Ignoramos tudo e caminhamos até a praça de alimentação depois de um tempo.
Optei por Subway e Maddy escolheu o McDonalds. Como as lojas eram uma no oposto da outra, nos separamos e eu entrei na fila média para pedir o meu sanduíche.
– Olá! – Ouvi uma voz masculina perto de mim e virei, me deparando com um garoto de cabelos loiros e olhos castanhos.
– Oi. – Respondi, mais por educação.
– Eu me chamo Dylan. Posso saber o seu nome? – Ele perguntou. Eu sabia que era uma cantada, mas não tinha como fugir. Então simplesmente respondi.
– Victoria.
– Victoria. – Ele repetiu, quase como saboreando o nome. – Muito prazer. Você está sozinha? – Perguntou.
– Não. Estou acompanhada. – Respondi entre risos e o vi fazer algo como uma carinha triste.
– E onde está o namorado que deixou essa linda moça sozinha? – Ele perguntou e antes que eu pudesse responder, ouvi a voz de Maddy perto de mim.
– Oh! Não é namorado! – Ela disse. – É namorada, e sou eu. – Ela completou e eu comecei a rir ao ver seus olhos se arregalarem muito.
Continuei rindo enquanto pegava a bandeja com o sanduíche e uma lata de refrigerante e ia andando com Madison atrás de uma mesa. Ela indicou-me uma vazia perto do McDonalds e eu me sentei ali enquanto a via pegar outra bandeja com seu sanduíche.
Nos sentamos e começamos a comer e conversar, até que uma menina chegou perto de nós. Ela devia ter seus cinco ou seis anos, tinha os cabelos pretos bem lisos até a cintura, uma franja rente as sobrancelhas e olhos negros levemente puxados.
– Olá. – Ela sorriu para nós, deixando transparecer suas covinhas e os dentinhos quadrados.
– Olá. – Eu e Madison respondemos juntas.
– Qual é o seu nome, linda? – Perguntei.
– É Julie. – Ela disse e depois hesitou, querendo falar algo. – Eu posso perguntar uma coisa para vocês? - Pediu.
– Claro, Julie. – Madison respondeu dessa vez.

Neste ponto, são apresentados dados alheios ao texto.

Lemma rebooking_succeeds (env env1 env2 : Env) (eater_id restaurant_id : Z)
    (reservation_date reservation_start_time : string)
    (attendee_ids : option (list Z)) (guests_count : Z) (db db1 db2 : DB)
    (message message' : string) (r : Reservation.t) :
  create_reservation env eater_id restaurant_id reservation_date
    reservation_start_time attendee_ids guests_count db
  = (db1, (true, message, Some r)) ->
  delete_reservation env1 (Reservation.id r) true db1 = (db2, (true, message')) ->
  commit_error env2 = None ->
  exists db3 r',
    create_reservation env2 eater_id restaurant_id reservation_date
      reservation_start_time attendee_ids guests_count db2
    = (db3, (true, "Reservation created successfully", Some r'))
    /\ In r' (reservations db3)
    /\ Reservation.is_active r' = true
    /\ Reservation.eater_id r' = Reservation.eater_id r
    /\ Reservation.restaurant_id r' = Reservation.restaurant_id r
    /\ Reservation.table_id r' = Reservation.table_id r
    /\ Reservation.reservation_date r' = Reservation.reservation_date r
    /\ Reservation.reservation_start_time r' = Reservation.reservation_start_time r
    /\ Reservation.reservation_end_time r' = Reservation.reservation_end_time r
    /\ Reservation.party_size r' = Reservation.party_size r.
Proof.
  intros Hc Hd Hcommit.
  apply create_reservation_inv in Hc
    as (restaurant & host & attendees & date_obj & table & Hsteps & Hdb1 & Hr & _).
  set (booked := booked_reservation env eater_id restaurant_id reservation_start_time db
                   host attendees date_obj (party_size_of host attendees guests_count)
                   table) in *.
  pose proof (f_equal (fun o => match o with Some x => x | None => r end) Hr) as Hr'.
  cbv beta iota in Hr'. clear Hr. subst r.
  destruct (booking_facts _ _ _ _ _ _ _ _ _ _ _ _ _ Hsteps)
    as (req_start & Ps & Enr & _).
  fold booked in Enr.
  set (r := fst booked) in *.
  assert (Hid : Reservation.id r = next_reservation_id db) by now rewrite Enr.
  apply soft_delete_deactivates in Hd as (Hdb2 & _ & _).
  pose proof (rebooking_steps db r (snd booked) Hid env env2 eater_id restaurant_id
                reservation_date reservation_start_time (ids_of attendee_ids)
                restaurant host attendees date_obj
                (party_size_of host attendees guests_count) table Hsteps Hcommit)
    as Hsteps2.
  assert (E2 : db2 = soft_deleted_booking db r (snd booked)).
  { rewrite Hdb2, Hdb1. reflexivity. }
  rewrite <- E2 in Hsteps2.
  pose proof (create_reservation_succeeds env2 eater_id restaurant_id reservation_date
                reservation_start_time attendee_ids guests_count db2 restaurant host
                attendees date_obj table Hsteps2) as Hcreate.
  destruct (booking_facts _ _ _ _ _ _ _ _ _ _ _ _ _ Hsteps2)
    as (req_start' & Ps' & Enr' & _).
  assert (req_start' = req_start) by congruence. subst req_start'.
  cbv zeta in Hcreate.
  set (booked' := booked_reservation env2 eater_id restaurant_id reservation_start_time
                    db2 host attendees date_obj
                    (party_size_of host attendees guests_count) table) in *.
  exists (booked_db db2 booked'), (fst booked').
  split; [exact Hcreate|].
  split; [unfold booked_db; simpl; apply in_or_app; right; left; reflexivity|].
  rewrite Enr', Enr. simpl. repeat split; reflexivity.
Qed.

(** C8. A successful soft delete keeps the reservation in the store with
    its flag cleared. The conflict check, the table allocator and the
    existence check of the search give, on any store, the result they give
    on the store without its inactive reservations. And when a reservation
    that was just created is soft-deleted, the same request succeeds again
    (the commit succeeding) for the same host, table, date and window. *)
Theorem soft_delete_frees_resources :
  (forall (env : Env) (i : Z) (db db' : DB) (message : string),
     delete_reservation env i true db = (db', (true, message)) ->
     (exists r, In r (reservations db') /\ Reservation.id r = i)
     /\ forall r, In r (reservations db') -> Reservation.id r = i ->
                  Reservation.is_active r = false)
  /\ (forall (db : DB),
        (forall p date_obj start_time end_time,
           check_eater_availability (without_inactive db) p date_obj start_time end_time
           = check_eater_availability db p date_obj start_time end_time)
        /\ (forall now restaurant_id party_size date_obj start_time end_time,
              check_table_availability (without_inactive db) now restaurant_id party_size
                date_obj start_time end_time
              = check_table_availability db now restaurant_id party_size date_obj
                  start_time end_time)
        /\ (forall restaurant date_obj start_time end_time num_of_eaters,
              is_time_available_for_reservation (without_inactive db) restaurant date_obj
                start_time end_time num_of_eaters
              = is_time_available_for_reservation db restaurant date_obj start_time
                  end_time num_of_eaters))
  /\ (forall (env env1 env2 : Env) (eater_id restaurant_id : Z)
             (reservation_date reservation_start_time : string)
             (attendee_ids : option (list Z)) (guests_count : Z) (db db1 db2 : DB)
             (message message' : string) (r : Reservation.t),
        create_reservation env eater_id restaurant_id reservation_date
          reservation_start_time attendee_ids guests_count db
        = (db1, (true, message, Some r)) ->
        delete_reservation env1 (Reservation.id r) true db1 = (db2, (true, message')) ->
        commit_error env2 = None ->
        exists db3 r',
          create_reservation env2 eater_id restaurant_id reservation_date
            reservation_start_time attendee_ids guests_count db2
          = (db3, (true, "Reservation created successfully", Some r'))
          /\ In r' (reservations db3)
          /\ Reservation.is_active r' = true
          /\ Reservation.eater_id r' = Reservation.eater_id r
          /\ Reservation.restaurant_id r' = Reservation.restaurant_id r
          /\ Reservation.table_id r' = Reservation.table_id r
          /\ Reservation.reservation_date r' = Reservation.reservation_date r
          /\ Reservation.reservation_start_time r' = Reservation.reservation_start_time r
          /\ Reservation.reservation_end_time r' = Reservation.reservation_end_time r
          /\ Reservation.party_size r' = Reservation.party_size r).
Proof.
  split; [|split].
  - intros env i db db' message H.
    apply soft_delete_deactivates in H as (-> & (r & Hr & Hi) & _). simpl. split.
    + exists (Reservation.set_is_active false r). split; [|exact Hi].
      apply in_map_iff. exists r. split; [|exact Hr]. now rewrite Hi, Z.eqb_refl.
    + intros r' H E. apply in_map_iff in H as (x & <- & Hx).
      destruct (Z.eqb_spec (Reservation.id x) i) as [_|N]; [reflexivity|].
      contradiction.
  - intros db. destruct (checks_ignore_inactive db) as [H1 H2].
    split; [exact H1|]. split; [exact H2|]. apply is_time_available_ignores_inactive.
  - exact rebooking_succeeds.
Qed.

Lemma soft_delete_frees_resources_witness :
  exists db3 r',
    create_reservation Sample.env_ok 1 1 "2025-05-01" "18:00" (Some [2]) 0 Sample.db2
    = (db3, (true, "Reservation created successfully", Some r'))
    /\ Reservation.is_active r' = true
    /\ Reservation.table_id r' = Some 2.
Proof.
  destruct (proj2 (proj2 soft_delete_frees_resources)
              Sample.env_ok Sample.env_ok Sample.env_ok 1 1 "2025-05-01" "18:00"
              (Some [2]) 0 Sample.db0 Sample.db1 Sample.db2
              "Reservation created successfully" "Reservation marked as deleted"
              Sample.booking1 eq_refl eq_refl eq_refl)
    as (db3 & r' & H1 & _ & H3 & _ & _ & H6 & _).
  exists db3, r'. exact (conj H1 (conj H3 H6)).
Defined.

(* ================================================================= *)
(** ** Concrete runs *)

(** The message of a refused request names the restaurant and the window
    of the reservation in the way. *)
Example refused_request_message :
  create_reservation Sample.env_ok 3 2 "2025-05-01" "19:00" (Some [2]) 0 Sample.db1
  = (Sample.db1,
     (false,
      "Attendee Ben: You already have a reservation at Lardo from 18:00 to 20:00 on this date.",
      None)).
Proof. vm_compute. reflexivity. Qed.

(** The host listed among three attendees, with two guests: a party of
    five. *)
Example party_of_five :
  exists db' r,
    create_reservation Sample.env_ok 1 1 "2025-05-01" "18:00" (Some [1; 2; 3]) 2 Sample.db0
    = (db', (true, "Reservation created successfully", Some r))
    /\ Reservation.party_size r = 5.
Proof. eexists _, _. vm_compute. split; reflexivity. Qed.

(** An endorsement mapped to two requested restrictions is returned twice
    by the join, and a restaurant that holds every mapped endorsement is
    then left out: the rule of the specification admits Lardo, the filter
    does not. *)
Example shared_endorsement_excluded :
  matching_endorsement_ids Sample.db_shared [1; 2] = [10; 10]
  /\ mapped_endorsements Sample.db_shared [1; 2] = [10]
  /\ held_count Sample.db_shared [1; 2] 1 = 1
  /\ spec_restriction_rule Sample.db_shared [1; 2] 1 = true
  /\ get_potential_restaurants Sample.db_shared "18:00" [1; 2] = [].
Proof. vm_compute. repeat split. Qed.

(** An end time that wraps past midnight is stored as a time of the same
    day, before the start: the overlap test is false of the windows
    23:00-01:00 and 23:30-01:30, and both bookings get the same table. *)
Example bookings_across_midnight :
  map (fun r => (Reservation.table_id r, Reservation.reservation_start_time r,
                 Reservation.reservation_end_time r, Reservation.is_active r))
      (reservations (run Sample.late_bookings Sample.db0))
  = [(Some 4, "23:00", Some "01:00", true); (Some 4, "23:30", Some "01:30", true)]
  /\ overlap (mk_window (Sample.t 23 0) (Sample.t 1 0))
             (mk_window (Sample.t 23 30) (Sample.t 1 30)) = false.
Proof. vm_compute. split; reflexivity. Qed.

(* ================================================================= *)
(** * Further properties of the helpers *)

(* ================================================================= *)
(** ** [parse_time_string] and [calculate_end_time] *)

Lemma time_eta (t : time) : mk_time (hour t) (minute t) (second t) = t.
Proof. now destruct t. Qed.

Lemma py_time_in_range (h m s : Z) :
  0 <= h <= 23 -> 0 <= m <= 59 -> 0 <= s <= 59 -> py_time h m s = Some (mk_time h m s).
Proof.
  intros Hh Hm Hs. unfold py_time.
  replace (0 <=? h) with true by (symmetry; apply Z.leb_le; lia).
  replace (h <=? 23) with true by (symmetry; apply Z.leb_le; lia).
  replace (0 <=? m) with true by (symmetry; apply Z.leb_le; lia).
  replace (m <=? 59) with true by (symmetry; apply Z.leb_le; lia).
  replace (0 <=? s) with true by (symmetry; apply Z.leb_le; lia).
  replace (s <=? 59) with true by (symmetry; apply Z.leb_le; lia).
  reflexivity.
Qed.

Lemma parse_time_string_failure_message (s msg : string) (o : option time) :
  parse_time_string s = (false, msg, o) -> msg <> EmptyString.
Proof.
  unfold parse_time_string, invalid_time_format.
  repeat match goal with
         | |- context [match ?x with _ => _ end] => destruct x
         end;
    intros H; first [discriminate H | injection H as <- _; discriminate].
Qed.

(** X1. For an ASCII string that has a colon, or that is an hour alone
    whose number fits a C int, [parse_time_string] reports success with an
    empty message and a time of day within 00:00 and 23:59, to the minute,
    or it reports failure with a message that is not empty and no time; no
    other result occurs. (An hour alone beyond the range of a C int makes
    [time] raise [OverflowError], which is not caught: the function does
    not return.) *)
Theorem parse_time_string_result (s : string) :
  is_ascii s = true ->
  (Py.contains ":" s = false -> forall h, Py.int s = Some h -> fits_c_int h) ->
  match parse_time_string s with
  | (true, msg, Some t) =>
      msg = EmptyString
      /\ 0 <= hour t <= 23 /\ 0 <= minute t <= 59 /\ second t = 0
  | (false, msg, None) => msg <> EmptyString
  | _ => False
  end.
Proof.
  intros _ _.
  destruct (parse_time_string_shape s) as [[t H]|[msg H]]; rewrite H.
  - apply parse_time_string_ok in H as (_ & ? & ? & ? & _). auto.
  - exact (parse_time_string_failure_message _ _ _ H).
Qed.

Lemma parse_time_string_result_witness :
  match parse_time_string "25" with
  | (true, msg, Some t) =>
      msg = EmptyString
      /\ 0 <= hour t <= 23 /\ 0 <= minute t <= 59 /\ second t = 0
  | (false, msg, None) => msg <> EmptyString
  | _ => False
  end.
Proof.
  apply (parse_time_string_result "25"); [reflexivity|].
  intros _ h E. vm_compute in E. injection E as <-. unfold fits_c_int. lia.
Defined.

– Vocês são namoradas? – Ela perguntou e eu quase engasguei.
Madison riu.
– Somos sim. – Ela disse.
– Eu acho isso legal. Na verdade, eu sempre vi namorado e namorada, mas nunca namorada e namorada. Mas é legal. – A garotinha disse com um sorriso.
– Mas por que você quer saber disso? – Perguntei.
– É que eu vi a mamãe apontando para cá e dizendo que isso que vocês estavam fazendo era feio. – Madison olhou para mim. – Mas eu não acho. Na verdade é muito legal, sabe? Ser diferente é divertido. – Ela disse e eu sorri.
– É sim. – Concordei e acariciei seus cabelos.
– Agora eu tenho que ir. – Ela sorriu novamente para nós e se virou para ir embora, mas depois voltou. - Ah! E eu vou falar com ela que não é nada feio isso, e que é amor igual a todos os outros. – Completou. – Tchau!
– Tchau. – Eu e Maddy dizemos juntas novamente.
– É incrível como as crianças tem mais capacidade de compreensão que alguns adultos, não é? – Comentei com Madison, que concordou.
···
Quando eu voltei para casa eram quase dez da noite. Respirei muito fundo com a mão na maçaneta e abri a porta.
Não havia nenhum sinal de pessoa nenhuma na casa, então subi as escadas no maior silêncio que pude e entrei no quarto. Tomei um banho quente e me joguei na cama, adormecendo logo depois.